▶ [ABOUT THIS EXERCISE] Which lines of the listing below contain the word "influxDevice"? Copy each of them.

▶ [MATERIAL SHOWN]
(** The delta of three readings at increasing instants, in any order of
    arrival, is the last value minus the first one. *)
Lemma three_readings_delta (N : Numbers.arithmetic) (readings : list Row)
  (mac : option string) (first middle last : Q) (t1 t2 t3 : Z) :
  (t1 < t2 < t3)%Z ->
  Permutation readings
    [mkRow mac first t1; mkRow mac middle t2; mkRow mac last t3] ->
  Generic.contribution N readings
  = Some (Numbers.minus N (Numbers.read N last) (Numbers.read N first)).
Proof.
  intros Ht Hperm.
  rewrite (GenericFacts.contribution_Permutation N _ _ Hperm).
  - unfold Generic.contribution. cbn.
    repeat match goal with
           | |- context [(?a <=? ?b)%Z] =>
               destruct (Z.leb_spec a b); cbn in *; try lia
           | |- context [(?a <? ?b)%Z] =>
               destruct (Z.ltb_spec a b); cbn in *; try lia
           end.
    reflexivity.
  - apply (Permutation_NoDup (l := [t1; t2; t3])).
    + change [t1; t2; t3]
        with (map _time
                [mkRow mac first t1; mkRow mac middle t2; mkRow mac last t3]).
      now apply Permutation_map, Permutation_sym.
    + repeat constructor; simpl; intuition lia.
Qed.

(** The rows of one device, in part_000. *)
Lemma one_device (N : Numbers.arithmetic) (data : list Row) (k : string)
  (mappingData : Influx.MappingData) (room : option string) :
  JS.inherited k = false ->
  data <> [] ->
  (forall r, In r data -> influxDevice r = Some k) ->
  Generic.calculateEnergyFromInfluxData N data mappingData room
  = Returned
      (let classify :=
         Influx.classify (Influx.macToRoomMap mappingData) room in
       Generic.report N
         (Generic.total N
            (Generic.creditedTo N classify ToConsumption [(k, data)]))
         (Generic.total N
            (Generic.creditedTo N classify ToSupply [(k, data)]))).
Proof.
  intros Hplain Hne Hall.
  rewrite GenericFacts.influx_decomposed, Refinement.influx_groupRows.
  rewrite (GenericFacts.one_device_grouped influxDevice data k Hplain Hne Hall).
  unfold returning. cbn [JS.bind]. cbv zeta.
  now rewrite GenericFacts.entries_single.
Qed.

▶ [REPLY]
  (forall r, In r data -> influxDevice r = Some k) ->
  rewrite (GenericFacts.one_device_grouped influxDevice data k Hplain Hne Hall).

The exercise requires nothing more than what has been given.